Normalzeugnis Zeugnis
Dichtung und Wahrheit XI (WA I 28, 55)
An unserm Tische ward ... nichts wie Deutsch gesprochen. Salzmann drückte sich im Französischen mit vieler Leichtigkeit und Eleganz aus, war aber unstreitig dem Streben und der That nach ein vollkommener Deutscher; Lersen hätte man als Muster eines deutschen Jünglings aufstellen können; Meyer von Lindau schlenderte lieber auf gut Deutsch, als daß er sich auf gut Französisch hätte zusammennehmen sollen, und wenn unter den Übrigen auch mancher zu gallischer Sprache und Sitte hinneigte, so ließen sie doch, so lange sie bei uns waren, den allgemeinen Ton auch über sich schalten und walten.
Von der Sprache wendeten wir uns zu den Staatsverhältnissen. Zwar wußten wir von unserer Reichsverfassung nicht viel Löbliches zu sagen; wir gaben zu, daß sie aus lauter gesetzlichen Mißbräuchen bestehe, erhuben uns aber um desto höher über die französische gegenwärtige Verfassung, die sich in lauter gesetzlosen Mißbräuchen verwirre, deren Regierung ihre Energie nur am falschen Orte sehen lasse, und gestatten müsse, daß eine gänzliche Veränderung der Dinge schon in schwarzen Aussichten öffentlich prophezeit werde.

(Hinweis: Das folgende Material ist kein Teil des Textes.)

(* ===== verification/XlateConfig.v ===== *)
(** * The translator's view of the switch (ofproto/ofproto-dpif-xlate.c, first part)

    [xbridge], [xbundle] and [xport] mirror the bridges, bundles and ports of
    the OpenFlow implementation.  The structures are reached through global
    hash maps by the pointers of the objects they mirror ([ofproto],
    [ofbundle], [ofport]), which are never iterated over: they are finite maps
    here, and a pointer to a structure is its key.  The hash map of a bridge's
    ports, which flooding iterates over, is the [hmap] of [Hmap].  Reference
    counts of the handles a structure holds are not modelled.  [None] is a
    failed assertion or a null pointer. *)
From stdpp Require Import gmap.
From S2P Require Import Prelude Util Hash Hmap HmapThms Bitmap MatchFields MetaFlow OdpActions NxActions.
From S2P Require Import TableCounters Learn.

Inductive port_vlan_mode := PORT_VLAN_ACCESS | PORT_VLAN_TRUNK | PORT_VLAN_NATIVE_TAGGED | PORT_VLAN_NATIVE_UNTAGGED.
Inductive ofp_config_flags := OFPC_FRAG_NORMAL | OFPC_FRAG_DROP | OFPC_FRAG_REASM | OFPC_FRAG_NX_MATCH.

(** The members of [struct rule_dpif] that the translator reads. *)
Record rule_dpif := RuleDpif {
  rl_id : Z;
  rl_actions : list ofpact;
  rl_flow_cookie : Z;
  rl_fail_open : bool
}.

(** What [xlate_ofproto_set] configures. *)
Record xbridge_cfg := XbridgeCfg {
  bc_dpif : Z;
  bc_ml : Z;
  bc_mbridge : option Z;
  bc_sflow : option Z;
  bc_ipfix : option Z;
  bc_stp : option Z;
  bc_miss_rule : rule_dpif;
  bc_no_packet_in_rule : rule_dpif;
  bc_frag : ofp_config_flags;
  bc_has_netflow : bool;
  bc_has_in_band : bool;
  bc_forward_bpdu : bool
}.

Record xbridge := Xbridge {
  xb_cfg : xbridge_cfg;
  xb_xbundles : list Z;
  xb_xports : hmap Z
}.

(** What [xlate_bundle_set] configures. *)
Record xbundle_cfg := XbundleCfg {
  uc_bond : option Z;
  uc_lacp : option Z;
  uc_vlan_mode : port_vlan_mode;
  uc_vlan : Z;
  uc_trunks : option bitmap;
  uc_use_priority_tags : bool;
  uc_floodable : bool
}.

Record xbundle := Xbundle {
  xu_cfg : xbundle_cfg;
  xu_xbridge : Z;
  xu_xports : list Z
}.

(** What [xlate_ofport_set] configures, apart from the bundle, the peer and
    the queues. *)
Record xport_cfg := XportCfg {
  pc_odp_port : Z;
  pc_netdev : Z;
  pc_cfm : option Z;
  pc_bfd : option Z;
  pc_stp_port_no : Z;
  pc_config : Z;
  pc_is_tunnel : bool;
  pc_may_enable : bool
}.

Record xport := Xport {
  xp_cfg : xport_cfg;
  xp_ofp_port : Z;
  xp_xbridge : Z;
  xp_xbundle : option Z;
  xp_peer : option Z;
  xp_skb_priorities : hmap (Z * Z)
}.

Record xlate_cfg := XlateCfg {
  xc_bridges : gmap Z xbridge;
  xc_bundles : gmap Z xbundle;
  xc_ports : gmap Z xport
}.

Definition empty_cfg : xlate_cfg := XlateCfg ∅ ∅ ∅.

Definition with_bridges (c : xlate_cfg) m := XlateCfg m (xc_bundles c) (xc_ports c).
Definition with_bundles (c : xlate_cfg) m := XlateCfg (xc_bridges c) m (xc_ports c).
Definition with_ports (c : xlate_cfg) m := XlateCfg (xc_bridges c) (xc_bundles c) m.

Definition set_xbundles l (b : xbridge) := Xbridge (xb_cfg b) l (xb_xports b).
Definition set_xports h (b : xbridge) := Xbridge (xb_cfg b) (xb_xbundles b) h.
Definition set_bundle_ports l (u : xbundle) := Xbundle (xu_cfg u) (xu_xbridge u) l.
Definition set_peer q (p : xport) :=
  Xport (xp_cfg p) (xp_ofp_port p) (xp_xbridge p) (xp_xbundle p) q (xp_skb_priorities p).
Definition set_bundle b (p : xport) :=
  Xport (xp_cfg p) (xp_ofp_port p) (xp_xbridge p) b (xp_peer p) (xp_skb_priorities p).

(** Lookups of a pointer that may be null. *)
Definition xbridge_lookup (c : xlate_cfg) (ofproto : option Z) : option xbridge := o ← ofproto; xc_bridges c !! o.
Definition xbundle_lookup (c : xlate_cfg) (ofbundle : option Z) : option xbundle := b ← ofbundle; xc_bundles c !! b.
Definition xport_lookup (c : xlate_cfg) (ofport : option Z) : option xport := p ← ofport; xc_ports c !! p.

Definition hash_ofp_port (ofp_port : Z) : Z := hash_int ofp_port 0.

Definition get_ofp_port (c : xlate_cfg) (b : xbridge) (ofp_port : Z) : option Z :=
  find (λ a, match xc_ports c !! a with Some p => xp_ofp_port p =? ofp_port | None => false end)
    (hmap_for_each_in_bucket (xb_xports b) (hash_ofp_port ofp_port)).

(** ** Bridges *)

Definition xlate_ofproto_set (c : xlate_cfg) (ofproto : Z) (cfg : xbridge_cfg) : xlate_cfg :=
  let b := default (Xbridge cfg [] hmap_init) (xc_bridges c !! ofproto) in
  with_bridges c (<[ofproto := Xbridge cfg (xb_xbundles b) (xb_xports b)]> (xc_bridges c)).

(** ** Bundles *)

Definition xlate_bundle_set (c : xlate_cfg) (ofproto ofbundle : Z) (cfg : xbundle_cfg) : option xlate_cfg :=
  match xc_bundles c !! ofbundle with
  | Some u => Some (with_bundles c (<[ofbundle := Xbundle cfg (xu_xbridge u) (xu_xports u)]> (xc_bundles c)))
  | None =>
      b ← xc_bridges c !! ofproto;
      let c := with_bridges c (<[ofproto := set_xbundles (xb_xbundles b ++ [ofbundle]) b]> (xc_bridges c)) in
      Some (with_bundles c (<[ofbundle := Xbundle cfg ofproto []]> (xc_bundles c)))
  end.

(** [list_remove] of an element of a list. *)
Definition list_remove (a : Z) (l : list Z) : list Z := filter (λ x, x ≠ a) l.

Definition xlate_bundle_remove (c : xlate_cfg) (ofbundle : Z) : xlate_cfg :=
  match xc_bundles c !! ofbundle with
  | None => c
  | Some u =>
      let c := with_ports c (foldl (λ ps a, alter (set_bundle None) a ps) (xc_ports c) (xu_xports u)) in
      let c := with_bundles c (delete ofbundle (xc_bundles c)) in
      with_bridges c
        (alter (λ b, set_xbundles (list_remove ofbundle (xb_xbundles b)) b) (xu_xbridge u) (xc_bridges c))
  end.

(** ** Ports *)

(** The pointer that a lookup of a pointer that may be null gives. *)
Definition lookup_key {A} (m : gmap Z A) (key : option Z) : option Z :=
  match key with Some k => match m !! k with Some _ => Some k | None => None end | None => None end.

(** [xport->peer->peer = NULL] when there is a peer; the peer may have been
    freed. *)
Definition clear_peer (ps : gmap Z xport) (peer : option Z) : option (gmap Z xport) :=
  match peer with
  | Some q => _ ← ps !! q; Some (alter (set_peer None) q ps)
  | None => Some ps
  end.

(** The part of [xlate_ofport_set] that is about the patch port's peer. *)
Definition ofport_set_peer (c : xlate_cfg) (ofport : Z) (peer : option Z) : option xlate_cfg :=
  ps ← clear_peer (xc_ports c) (xc_ports c !! ofport ≫= xp_peer);
  let peer := lookup_key ps peer in
  let ps := alter (set_peer peer) ofport ps in
  Some (with_ports c (match peer with Some q => alter (set_peer (Some ofport)) q ps | None => ps end)).

(** The part that is about the bundle. *)
Definition ofport_set_bundle (c : xlate_cfg) (ofport : Z) (ofbundle : option Z) : xlate_cfg :=
  let c := match xc_ports c !! ofport ≫= xp_xbundle with
           | Some u => with_bundles c (alter (λ u, set_bundle_ports (list_remove ofport (xu_xports u)) u) u (xc_bundles c))
           | None => c
           end in
  let ofbundle := lookup_key (xc_bundles c) ofbundle in
  let c := with_ports c (alter (set_bundle ofbundle) ofport (xc_ports c)) in
  match ofbundle with
  | Some u => with_bundles c (alter (λ u, set_bundle_ports (xu_xports u ++ [ofport]) u) u (xc_bundles c))
  | None => c
  end.

(** The map from priorities to DSCP bits; [queue_to_priority] is
    [dpif_queue_to_priority]. *)
Definition qdscp_map (queue_to_priority : Z → option Z) (qdscp_list : list (Z * Z)) : hmap (Z * Z) :=
  foldl (λ h '(queue, dscp),
    match queue_to_priority queue with
    | None => h
    | Some priority => hmap_insert_at h (priority, Z.land (u8 (Z.shiftl dscp 2)) IP_DSCP_MASK) (hash_int priority 0)
    end) hmap_init qdscp_list.

(** The port is created if it is not known yet. *)
Definition ofport_new (c : xlate_cfg) (ofproto ofport ofp_port : Z) (cfg : xport_cfg) : option xlate_cfg :=
  match xc_ports c !! ofport with
  | Some p => if xp_ofp_port p =? ofp_port then Some c else None
  | None =>
      b ← xc_bridges c !! ofproto;
      let c := with_bridges c
        (<[ofproto := set_xports (hmap_insert_at (xb_xports b) ofport (hash_ofp_port ofp_port)) b]> (xc_bridges c)) in
      Some (with_ports c (<[ofport := Xport cfg ofp_port ofproto None None hmap_init]> (xc_ports c)))
  end.

Definition xlate_ofport_set (c : xlate_cfg) (ofproto : Z) (ofbundle : option Z) (ofport ofp_port : Z)
    (peer : option Z) (qdscp : hmap (Z * Z)) (cfg : xport_cfg) : option xlate_cfg :=
  c ← ofport_new c ofproto ofport ofp_port cfg;
  let c := with_ports c
    (alter (λ p, Xport cfg (xp_ofp_port p) (xp_xbridge p) (xp_xbundle p) (xp_peer p) (xp_skb_priorities p))
       ofport (xc_ports c)) in
  c ← ofport_set_peer c ofport peer;
  let c := ofport_set_bundle c ofport ofbundle in
  Some (with_ports c
    (alter (λ p, Xport (xp_cfg p) (xp_ofp_port p) (xp_xbridge p) (xp_xbundle p) (xp_peer p) qdscp) ofport (xc_ports c))).

Definition xlate_ofport_remove (c : xlate_cfg) (ofport : Z) : option xlate_cfg :=
  match xc_ports c !! ofport with
  | None => Some c
  | Some p =>
      ps ← clear_peer (xc_ports c) (xp_peer p);
      let c := with_ports c ps in
      let c := match xp_xbundle p with
               | Some u => with_bundles c (alter (λ u, set_bundle_ports (list_remove ofport (xu_xports u)) u) u (xc_bundles c))
               | None => c
               end in
      let c := with_ports c (delete ofport (xc_ports c)) in
      b ← xc_bridges c !! xp_xbridge p;
      h ← hmap_remove (xb_xports b) (is_node ofport) (hash_ofp_port (xp_ofp_port p));
      Some (with_bridges c (<[xp_xbridge p := set_xports h b]> (xc_bridges c)))
  end.

Fixpoint remove_ports (c : xlate_cfg) (l : list Z) : option xlate_cfg :=
  match l with [] => Some c | a :: l => c ← xlate_ofport_remove c a; remove_ports c l end.

Definition xlate_remove_ofproto (c : xlate_cfg) (ofproto : Z) : option xlate_cfg :=
  match xc_bridges c !! ofproto with
  | None => Some c
  | Some b =>
      c ← remove_ports c (hmap_for_each (xb_xports b));
      let c := foldl xlate_bundle_remove c (default [] (xb_xbundles <$> xc_bridges c !! ofproto)) in
      Some (with_bridges c (delete ofproto (xc_bridges c)))
  end.

(** ** Reading the configuration *)

Definition ofp_port_to_odp_port (c : xlate_cfg) (b : xbridge) (ofp_port : Z) : Z :=
  match get_ofp_port c b ofp_port ≫= λ a, xc_ports c !! a with
  | Some p => pc_odp_port (xp_cfg p)
  | None => 0xffffffff
  end.

Definition get_skb_priority (p : xport) (skb_priority : Z) : option Z :=
  snd <$> find (λ e, e.1 =? skb_priority)
            (hmap_for_each_in_bucket (xp_skb_priorities p) (hash_int skb_priority 0)).

Definition xbundle_trunks_vlan (u : xbundle_cfg) (vlan : Z) : bool :=
  match uc_vlan_mode u with
  | PORT_VLAN_ACCESS => false
  | _ => match uc_trunks u with None => true | Some t => bitmap_is_set t (Z.to_nat vlan) end
  end.

Definition xbundle_includes_vlan (u : xbundle_cfg) (vlan : Z) : bool :=
  (vlan =? uc_vlan u) || xbundle_trunks_vlan u vlan.

Definition input_vid_to_vlan (u : xbundle_cfg) (vid : Z) : Z :=
  match uc_vlan_mode u with
  | PORT_VLAN_ACCESS => u16 (uc_vlan u)
  | PORT_VLAN_TRUNK => vid
  | PORT_VLAN_NATIVE_UNTAGGED | PORT_VLAN_NATIVE_TAGGED => if vid =? 0 then u16 (uc_vlan u) else vid
  end.

(** For a bundle other than [ofpp_none_bundle], which any VID may enter. *)
Definition input_vid_is_valid (vid : Z) (u : xbundle_cfg) : bool :=
  match uc_vlan_mode u with
  | PORT_VLAN_ACCESS => vid =? 0
  | PORT_VLAN_NATIVE_UNTAGGED | PORT_VLAN_NATIVE_TAGGED => (vid =? 0) || xbundle_includes_vlan u vid
  | PORT_VLAN_TRUNK => xbundle_includes_vlan u vid
  end.

Definition output_vlan_to_vid (u : xbundle_cfg) (vlan : Z) : Z :=
  match uc_vlan_mode u with
  | PORT_VLAN_ACCESS => 0
  | PORT_VLAN_TRUNK | PORT_VLAN_NATIVE_TAGGED => vlan
  | PORT_VLAN_NATIVE_UNTAGGED => if vlan =? uc_vlan u then 0 else vlan
  end.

Blickten wir hingegen nach Norden, so leuchtete uns von dort Friedrich, der Polarstern, her, um den sich Deutschland, Europa, ja die Welt zu drehen schien. Sein Übergewicht in allem offenbarte sich am stärksten, als in der französischen Armee das preußische Exercitium und sogar der preußische Stock eingeführt werden sollte. Wir verziehen ihm übrigens seine Vorliebe für eine fremde Sprache, da wir ja die Genugthuung empfanden, daß ihm seine französischen Poeten, Philosophen und Literatoren Verdruß zu machen fortfuhren und wiederholt erklärten, er sei nur als Eindringling anzusehn und zu behandeln.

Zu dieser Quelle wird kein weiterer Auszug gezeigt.